[Saved data entries]
^^^^^^^^

(* ===== verification/PaintFrame.v ===== *)
(** * Painting a frame

    The rows of a frame, the scrolling shortcut, and the head and tail of
    [Display::new_frame]. *)
From S2P Require Export PaintRow.

(** ** The search for a scroll *)

Lemma region_matches_rows frows rs lines n : forall region a,
  region_matches n frows rs lines region region = Ok a ->
  forall i, region <= i < a -> lookupZ frows i = snd <$> lookupZ rs (lines + i).
Proof.
  induction n as [|n IH]; intros region a; cbn [region_matches]; [intros [= <-]; lia|].
  destruct (at_ frows region) as [r|] eqn:Er; [|done]. cbn [mbind result_bind].
  destruct (at_ rs (lines + region)) as [o|] eqn:Eo; [|done]. cbn [mbind result_bind].
  case_bool_decide as E; [|intros [= <-]; lia]. intros Ha i Hi. apply at_inv in Er, Eo.
  destruct (Z.eq_dec i region) as [->|Hne]; [by rewrite Er, Eo, E|]. apply (IH _ _ Ha). lia.
Qed.

Lemma find_scroll_rows frows rs h n : forall row lines sh,
  find_scroll n frows rs h row = Ok (lines, sh) -> forall i, 0 <= i < sh -> lookupZ frows i = snd <$> lookupZ rs (lines + i).
Proof.
  induction n as [|n IH]; intros row lines sh; cbn [find_scroll]; [intros [= <- <-]; lia|].
  destruct (at_ frows 0) as [r|] eqn:Er; [|done]. cbn [mbind result_bind].
  destruct (at_ rs row) as [o|] eqn:Eo; [|done]. cbn [mbind result_bind]. case_bool_decide as E; [|apply IH].
  destruct (row =? 0); [intros [= <- <-]; lia|].
  destruct (region_matches _ _ _ _ _ _) as [a|] eqn:Ea; [|done]. intros [= <- <-] i Hi. apply at_inv in Er, Eo.
  destruct (Z.eq_dec i 0) as [->|Hne]; [by rewrite Z.add_0_r, Er, Eo, E|]. apply (region_matches_rows _ _ _ _ _ _ Ea). lia.
Qed.

(** The local index after the shift. *)
Lemma shift_rows_lookup lines bottom blank n : forall i rs rs',
  0 <= i -> 0 < lines -> i + Z.of_nat n = bottom + 1 -> shift_rows n i lines bottom blank rs = Ok rs' ->
  forall j, lookupZ rs' j =
    if (i <=? j) && (j <=? bottom) then if j + lines <=? bottom then lookupZ rs (j + lines) else Some blank else lookupZ rs j.
Proof.
  induction n as [|n IH]; intros i rs rs' Hi Hl Hn; cbn [shift_rows].
  { intros [= <-] j. destruct (Z.leb_spec i j), (Z.leb_spec j bottom); cbn [andb]; done || lia. }
  destruct (if i + lines <=? bottom then _ else _) as [r|] eqn:Er; [|done]. cbn [mbind result_bind].
  destruct (at_ rs i) as [x|] eqn:Ex; [|done]. cbn [mbind result_bind]. intros E j. rewrite (IH (i + 1) _ _ ltac:(lia) Hl ltac:(lia) E j).
  apply at_inv in Ex. apply lookupZ_Some_lt in Ex.
  destruct (Z.eq_dec j i) as [->|Hne].
  - rewrite (proj2 (Z.leb_gt (i + 1) i)), Z.leb_refl, (proj2 (Z.leb_le i bottom)) by lia. cbn [andb]. rewrite lookupZ_updateZ_eq by lia.
    destruct (i + lines <=? bottom); [by apply at_inv in Er|by injection Er as <-].
  - destruct (Z.leb_spec (i + 1) j), (Z.leb_spec i j), (Z.leb_spec j bottom); cbn [andb]; try lia;
      by rewrite !lookupZ_updateZ_ne by lia.
Qed.

Section frame.
Context `{HL : Libc} `{HLL : !LibcLaws} (w h : Z).
Context (Hw : 2 < w <= PARAM_MAX) (Hh : 0 < h <= PARAM_MAX).
Context (v0 : View) (m : bool * bool * Z * bool * Z * list Z * list Z * list Z).
Context (d : Display) (f : Framebuffer).

Local Abbreviation painted := (painted w h v0 m).
Local Abbreviation drawn := (drawn w h v0 m).
Local Abbreviation drawn_at := (drawn_at w h v0 m).
Local Abbreviation drawn_past := (drawn_past w h v0 m).

(** Rows that wrap continue with the same hyperlink. *)
Definition wraps_linked (rs : list Row) : Prop :=
  forall i r r', rs !! i = Some r -> rs !! S i = Some r' -> Row_get_wrap r = Ok true ->
    exists c, lookupZ (cells r') 0 = Some c /\ cell_hyperlink c = end_link w (cells r).

Record rows_tidy (rs : list Row) : Prop := {
  rt_length : lenZ rs = h;
  rt_rows : Forall (fun r => row_tidy w (cells r)) rs }.

Context (Hfw : width (ds f) = w) (Hfh : height (ds f) = h) (Hf : rows_tidy (rows f)) (Hlinks : wraps_linked (rows f)).

(** ** The rows *)

Definition old_vis (rs : list row_pointer) : list (list Cell) := (fun p => vis <$> cells p.2) <$> rs.

(** The first [k] rows are new. *)
Definition rows_upto (k : nat) (O : list (list Cell)) : list (list Cell) := take k (vis_rows (rows f)) ++ drop k O.

Lemma rows_upto_S k O r :
  length O = Z.to_nat h -> rows f !! k = Some r -> <[k := vis <$> cells r]> (rows_upto k O) = rows_upto (S k) O.
Proof.
  intros HO Hr. destruct Hf as [Hl _]. unfold lenZ in Hl. pose proof (lookup_lt_Some _ _ _ Hr) as Hk.
  assert (Hlen : length (vis_rows (rows f)) = Z.to_nat h) by (unfold vis_rows; rewrite length_fmap; lia).
  unfold rows_upto. rewrite insert_app_r_alt by (rewrite length_take; lia). rewrite length_take, Nat.min_l, Nat.sub_diag by lia.
  destruct (lookup_lt_is_Some_2 O k) as (o & Eo); [lia|]. rewrite (drop_S O o k Eo). cbn [insert list_insert].
  rewrite (take_S_r _ k (vis <$> cells r)), <- app_assoc; [done|]. unfold vis_rows. by rewrite list_lookup_fmap, Hr.
Qed.

(** Where the loop over the rows is. *)
Definition rows_at (y : Z) (O : list (list Cell)) (wr : bool) (fr : FrameState) : Prop :=
  if wr then 1 <= y < h /\ drawn_wrap w h v0 m (y - 1) (rows_upto (Z.to_nat y) O) fr /\
    (exists r c, rows f !! Z.to_nat y = Some r /\ lookupZ (cells r) 0 = Some c /\ cell_hyperlink c = current_hyperlink fr)
  else drawn (rows_upto (Z.to_nat y) O) fr \/ (y = h /\ drawn_past (h - 1) (rows_upto (Z.to_nat y) O) fr).

Lemma put_rows_drawn (initialized : bool) (O : list (list Cell)) (rs : list row_pointer) n : forall y wr fr,
  h <= lenZ rs -> length O = Z.to_nat h -> Forall (fun row => length row = Z.to_nat w) O ->
  (initialized = true -> Forall (fun p : row_pointer => row_tidy w (cells p.2)) rs /\ O = old_vis rs) ->
  0 <= y -> y + Z.of_nat n = h -> rows_at y O wr fr ->
  exists fr', put_rows_from n d initialized f (row_pointers [] f) rs y wr fr = Ok fr' /\ rows_at h O false fr'.
Proof.
  intros y wr fr Hrs HO HOw Hinit. revert y wr fr. induction n as [|n IH]; intros y wr fr Hy Hn Hat; cbn [put_rows_from].
  { replace y with h in * by lia. exists fr. split; [done|]. destruct wr; [|done]. destruct Hat as [? _]. lia. }
  destruct (at_ok rs y) as ([a [ocs g']] & -> & Eo); [lia|]. cbn [mbind result_bind]. destruct Hf as [Hl Ht].
  destruct (at_ok (row_pointers [] f) y) as ([a' [cs g]] & -> & Er); [rewrite lenZ_row_pointers; lia|]. cbn [mbind result_bind].
  assert (Hrow : a' = 0 /\ rows f !! Z.to_nat y = Some (MkRow cs g)).
  { unfold lookupZ in Er. rewrite decide_True in Er by done. unfold row_pointers in Er. rewrite list_lookup_imap in Er.
    destruct (rows f !! Z.to_nat y) as [r|]; [|done]. cbn in Er. by injection Er as <- ->. }
  destruct Hrow as [-> Hrow]. destruct (lookup_lt_is_Some_2 O (Z.to_nat y)) as (ov & Eov); [lia|].
  pose proof (Forall_lookup_1 _ _ _ _ Ht Hrow) as Hcs. cbn in Hcs. pose proof (Forall_lookup_1 _ _ _ _ HOw Eov) as Hov.
  assert (Hlen : length (vis_rows (rows f)) = Z.to_nat h) by (unfold vis_rows, lenZ in *; rewrite length_fmap; lia).
  assert (HR : rows_upto (Z.to_nat y) O !! Z.to_nat y = Some ov).
  { unfold rows_upto. rewrite lookup_app_r by (rewrite length_take; lia). rewrite length_take, Nat.min_l, Nat.sub_diag, lookup_drop by lia.
    by rewrite Nat.add_0_r. }
  destruct (put_row_done w h Hw Hh v0 m d initialized y ltac:(lia) cs ocs ov (rows_upto (Z.to_nat y) O) Hcs Hov
    ltac:(by eapply lookup_lt_Some) ) with (f := f) (g := g) (a := a) (g' := g') (wr := wr) (fr := fr)
    as (wr' & fr' & -> & Hdone & Hwt); try done.
  - intros Hi. destruct (Hinit Hi) as [Hto ->]. unfold lookupZ in Eo. rewrite decide_True in Eo by done.
    pose proof (Forall_lookup_1 _ _ _ _ Hto Eo) as Hto'. split; [done|].
    unfold old_vis in Eov. rewrite list_lookup_fmap, Eo in Eov. by injection Eov as <-.
  - unfold row_start. destruct wr.
    + destruct Hat as (_ & Hd & r & c & Er' & Hc & El). rewrite Hrow in Er'. injection Er' as <-. cbn in Hc. eauto.
    + destruct Hat as [Hd|[? _]]; [done|lia].
  - cbn [mbind result_bind]. apply IH; [lia|lia|]. pose proof (rows_upto_S _ _ (MkRow cs g) HO Hrow) as ES. cbn [cells] in ES.
    rewrite ES in Hdone. unfold row_done in Hdone. unfold rows_at.
    replace (S (Z.to_nat y)) with (Z.to_nat (y + 1)) in Hdone by lia. destruct wr'.
    + destruct Hdone as (Hlt & Hd & El). split; [lia|]. replace (y + 1 - 1) with y by lia. split; [done|].
      destruct (lookup_lt_is_Some_2 (rows f) (Z.to_nat (y + 1))) as (r' & Er'); [unfold lenZ in Hl; lia|].
      destruct (Hlinks (Z.to_nat y) (MkRow cs g) r') as (c & Hc & Elc); [done| |by apply Hwt|].
      { by replace (S (Z.to_nat y)) with (Z.to_nat (y + 1)) by lia. }
      exists r', c. split_and!; [done|done|]. rewrite Elc, El. done.
    + destruct Hdone as [Hd|[Hyh Hd]]; [by left|]. right. split; [lia|]. by replace (h - 1) with y by lia.
Qed.
Definition underline (c : Cell) : Cell := c <| cell_renditions := set_attribute underlined true (cell_renditions c) |>.

Definition outside (f : Framebuffer) (row col : Z) : bool := (height (ds f) <=? row) || (width (ds f) <=? col).

(** [ConditionalOverlayCell::apply]. *)
Definition apply_cell (confirmed_epoch row : Z) (flag : bool) (c : ConditionalOverlayCell) : M Screen unit :=
  f ← gets fb;
  let col := oc_col c in
  if negb (oc_active c) || outside f row col then mret tt else
  if tentative confirmed_epoch (oc_overlay c) then mret tt else
  blank ← (if is_blank (replacement c) then x ← get_cell row col; mret (is_blank x) else mret false);
  let flag := if (blank : bool) then false else flag in
  if unknown c then
    when_ (flag && negb (col =? width (ds f) - 1)) (with_cell row col (fun x => Ok (underline x)))
  else
    current ← get_cell row col;
    when_ (negb (Cell_eqb current (replacement c)))
      (with_cell row col (fun _ => Ok (replacement c)) ;;
       when_ flag (with_cell row col (fun x => Ok (underline x)))).

(** [ConditionalOverlayCell::get_validity]; [early_ack] is not used. *)
Definition cell_validity (f : Framebuffer) (row late_ack : Z) (c : ConditionalOverlayCell) : result fault Validity :=
  if negb (oc_active c) then Ok Inactive else
  if outside f row (oc_col c) then Ok IncorrectOrExpired else
  current ← cell_of f row (oc_col c);
  Ok (if late_ack <? expiration_frame (oc_overlay c) then Pending
      else if unknown c then CorrectNoCredit
      else if is_blank (replacement c) then CorrectNoCredit
      else if contents_match current (replacement c) then
        if existsb (fun it => contents_match it (replacement c)) (original_contents c) then CorrectNoCredit else Correct
      else IncorrectOrExpired).

(** [ConditionalCursorMove::get_validity] and [apply]. *)
Definition move_validity (f : Framebuffer) (late_ack : Z) (c : ConditionalCursorMove) : Validity :=
  if negb (o_active (cm_overlay c)) then Inactive else
  if outside f (cm_row c) (cm_col c) then IncorrectOrExpired else
  if expiration_frame (cm_overlay c) <=? late_ack then
    if (cursor_col (ds f) =? cm_col c) && (cursor_row (ds f) =? cm_row c) then Correct else IncorrectOrExpired
  else Pending.

Definition apply_move (confirmed_epoch : Z) (c : ConditionalCursorMove) : M Screen unit :=
  if negb (o_active (cm_overlay c)) then mret tt else
  if tentative confirmed_epoch (cm_overlay c) then mret tt else
  d ← gets scr_ds;
  assert_ (cm_row c <? height d) ;;
  assert_ (cm_col c <? width d) ;;
  assert_ (negb (origin_mode d)) ;;
  on_ds (move_row (cm_row c) false) ;;
  on_ds (move_col (cm_col c) false false).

^^^^^^^^

*Exercise requirements*
Taking the entries above, restate exactly those lines that fall between the line with "Local Abbreviation drawn_past" and the line with "vis_rows; rewrite length_fmap; lia).", keeping both of those lines too.

*Answer section*
Local Abbreviation drawn_past := (drawn_past w h v0 m).

(** Rows that wrap continue with the same hyperlink. *)
Definition wraps_linked (rs : list Row) : Prop :=
  forall i r r', rs !! i = Some r -> rs !! S i = Some r' -> Row_get_wrap r = Ok true ->
    exists c, lookupZ (cells r') 0 = Some c /\ cell_hyperlink c = end_link w (cells r).

Record rows_tidy (rs : list Row) : Prop := {
  rt_length : lenZ rs = h;
  rt_rows : Forall (fun r => row_tidy w (cells r)) rs }.

Context (Hfw : width (ds f) = w) (Hfh : height (ds f) = h) (Hf : rows_tidy (rows f)) (Hlinks : wraps_linked (rows f)).

(** ** The rows *)

Definition old_vis (rs : list row_pointer) : list (list Cell) := (fun p => vis <$> cells p.2) <$> rs.

(** The first [k] rows are new. *)
Definition rows_upto (k : nat) (O : list (list Cell)) : list (list Cell) := take k (vis_rows (rows f)) ++ drop k O.

Lemma rows_upto_S k O r :
  length O = Z.to_nat h -> rows f !! k = Some r -> <[k := vis <$> cells r]> (rows_upto k O) = rows_upto (S k) O.
Proof.
  intros HO Hr. destruct Hf as [Hl _]. unfold lenZ in Hl. pose proof (lookup_lt_Some _ _ _ Hr) as Hk.
  assert (Hlen : length (vis_rows (rows f)) = Z.to_nat h) by (unfold vis_rows; rewrite length_fmap; lia).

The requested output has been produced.